# hash from chemical bud?



## kaotik (Nov 8, 2008)

so i had 1 plant finish earlier than the others (thank god for that) 
it was getting only water for the last 2 weeks (as usual with me) but i don't know if it's the chems i used (MG  ) or because i'm using small pots or what.. 
bottom line is, it's chemical garbage.
it won't even burn. it just goes black and tastes gross. it's brutally chemically. (not even smokeable in joints.. it's that bad)
it's a shame, because it is very crystally.


so my question is.. what will be my result if i make hash or oil with it? 
do chemicals effect the crystals at all? or just the bud?
 i'm debating if i should bud bust it all up, and try to get a little bit of something decent from it.. to salvage something. 



*few other plants are pretty much ready.. but i'm waiting another 2 weeks atleast, even the ones that are like a month away are getting nothing but water from now.
always heard people saying stuff like this with MG, but in the 3 or 4 other times i've used it before, i never had problems. going back to the better stuff next grow.

it's heartbreaking to light that beautiful looking bud, and find it's just garbage


----------



## megan23247 (Nov 9, 2008)

*Weird buddy, I used MG my first grow and my girls turned out okay.  If I were you I would make some hash instead of just throwing all your hard work away.  And if its cristally like you say than maybe it will make some good ****. *


----------



## HippyInEngland (Nov 9, 2008)

Hash or ISO and it will taste fine 

For some reason it sounds like your green held the chemicals.

What feed were you giving her?


----------



## Growdude (Nov 9, 2008)

How did you dry and cure the bud?


----------



## Alistair (Nov 9, 2008)

Good question, Growdude.  You ask that because you don't think that it has chemicals in it, do you?  You're one of those who doesn't believe in flushing?  I only flushed once and decided that it might be a waste of time because one of our members had a good argument regarding the myth of flushing.


----------



## andy52 (Nov 9, 2008)

i've never heard of that.my 1st grow i did not flush and fed the plant up to harvest.she tasted fine to me.no chemical taste anyway.hmmmm


----------



## kaotik (Nov 9, 2008)

Growdude said:
			
		

> How did you dry and cure the bud?


i didn't cure it, i very seldom do. i usually just sweat it a few times, then bag it. (i know, i know, but it's always worked fine that way for me)
hung it for 4 days, then took buds off branches and sweated it for a day, then dried on a screen for another 2. (it dried a little fast, i had to dry in same room i grow, so it did have light.. i know light is bad, but it shouldn't cause this effect should it?)

and i never usually flush either. just water for the last few weeks, and it's
usually fine.

i did give them a few small shots of that 10-54-10 shultz bloom builder stuff too. but very dilluted (that stuff is harsh)

after i took it down and noticed it was nasty, i flushed it's pot in the sink for about 10 minutes (just for sh*ts and giggles) and i noticed even after flushing for that long, it still had like little salt grain looking crystals in the soil (not salt, just small crystals) i assume that (along with the small pots: only 1 gal's) is my problem.. even through i'm just watering, the water is breaking down those leftover crystals? 

 i dunno, i'm stumped on this, grew this stuff MANY times, even grew it with MG before and never got this ill effect. i just assume it's chemicals because of the blackness of the burn, and the taste. but what else do you guys think it could be? (anything, i'm all ears. anything to try and salvage the remaining ones)

thanks for the info about hash hippy, that's what i was hoping for.
figured it wouldn't effect the crystals, but thought i'd ask.
 probably wont get much, but atleast it'll be smokeable. 
would really like to find a way to avoid this fate with my others though.. they've been on water only since halloween. i'm going away for a few weeks so they'll just get water while i'm gone, and hopefully will be good to crop when i get back.


----------



## yeroc1982 (Nov 9, 2008)

I dunno what my prob is with flushing but i can always taste nutes.
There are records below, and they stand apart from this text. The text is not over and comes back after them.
Definition fallback_values : list (string * pyval) := [
  ("Food", PNum 1.5); ("Beverage", PNum 0.5); ("Clothing", PNum 7.0);
  ("Electronics", PNum 25.0); ("Flights", PNum 0.115); ("Other", PNum 5.0) ].

(** The body of the layer-3 [try]; an exception here makes the pipeline
    return its "Layer 3 (Knowledge Retrieval) failed" record. *)
Definition layer3_knowledge_retrieval (layer2_result : list (string * pyval))
    : result pyval :=
  canonical_name <- dict_item "canonical_name" layer2_result ;;
  category <- dict_item "category" layer2_result ;;
  name <- str_method canonical_name ;;
  if contains web_key (lower name) then
    Return (PDict [("canonical_name", canonical_name); ("category", category);
                   ("co2e_kg", PNum 0.075);
                   ("source", PStr "Simulated Web Scrape (GoodFood Institute Report)");
                   ("confidence", PStr "Medium")])
  else
    co2e <- get_or fallback_values category (PNum 5.0) ;;
    Return (PDict [("canonical_name", canonical_name); ("category", category);
                   ("co2e_kg", co2e);
                   ("source", PStr "Category Fallback Heuristic");
                   ("confidence", PStr "Low")]).

(* ================================================================== *)
(** * Replies of the language model *)
(* ================================================================== *)

(** [response = self.model.generate_content(prompt)] followed by
    [response.text]: the call raises and [response] stays unbound, or the
    response has no text and reading [response.text] raises, or there is
    a text. *)
Inductive model_outcome : Type :=
| ModelRaises (e : exn)
| TextRaises (e : exn)
| ModelText (text : string).

Definition response_text (reply : model_outcome) : result string :=
  match reply with
  | ModelRaises e => Raise e
  | TextRaises e => Raise e
  | ModelText text => Return text
  end.

(** [text.strip()], then [.replace] of the fence with its language tag
    and of the bare fence by the empty str. *)
Definition clean_response (text : string) : string :=
  replace "```" EmptyString (replace "```json" EmptyString (strip text)).

(** [k in v] for a str [k]: a key of a dict, an element of a list, a
    substring of a str; other values are not containers. *)
Definition py_in (k : string) (v : pyval) : result bool :=
  match v with
  | PDict d => Return (dict_mem k d)
  | PList l => Return (existsb (fun x => match x with
                                         | PStr s => String.eqb s k
                                         | _ => false
                                         end) l)
  | PStr s => Return (contains k s)
  | PNone | PBool _ | PNum _ => Raise TypeError
  end.

(** [v.get(k, default)]: only a dict has the method. *)
Definition py_get (v : pyval) (k : string) (default : pyval) : result pyval :=
  match v with
  | PDict d => match dict_get k d with
               | Some x => Return x
               | None => Return default
               end
  | _ => Raise AttributeError
  end.

(** A value used as an operand of [+], [*] and [round]; [bool] is an
    [int] in Python. *)
Definition as_number (v : pyval) : result Q :=
  match v with
  | PNum q => Return q
  | PBool b => Return (if b then 1%Q else 0%Q)
  | _ => Raise TypeError
  end.

(** [round(x)] to an integer, ties to even. *)
Definition round_half_even (x : Q) : Z :=
  let f := Qfloor x in
  match Qcompare (x - inject_Z f) (1 # 2) with
  | Lt => f
  | Gt => f + 1
  | Eq => if Z.even f then f else f + 1
  end.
Last grow i flushed 3 weeks before harvest with Final Phase and i could still taste nutes. What the hell?


----------



## kaotik (Nov 9, 2008)

well i think i'm gonna let them cure for a bit.. see if it changes, if not. hash. i don't think curing will do much though (because i've already sweated it) it'll basically be just aging in a jar instead of a bag.. but anythigns wortha  shot.

i should mention.. you know when you vaporize a bud, you get left with that black bud ash? that's basically what mine do as soon as light hits them in my bong, though more solid.


----------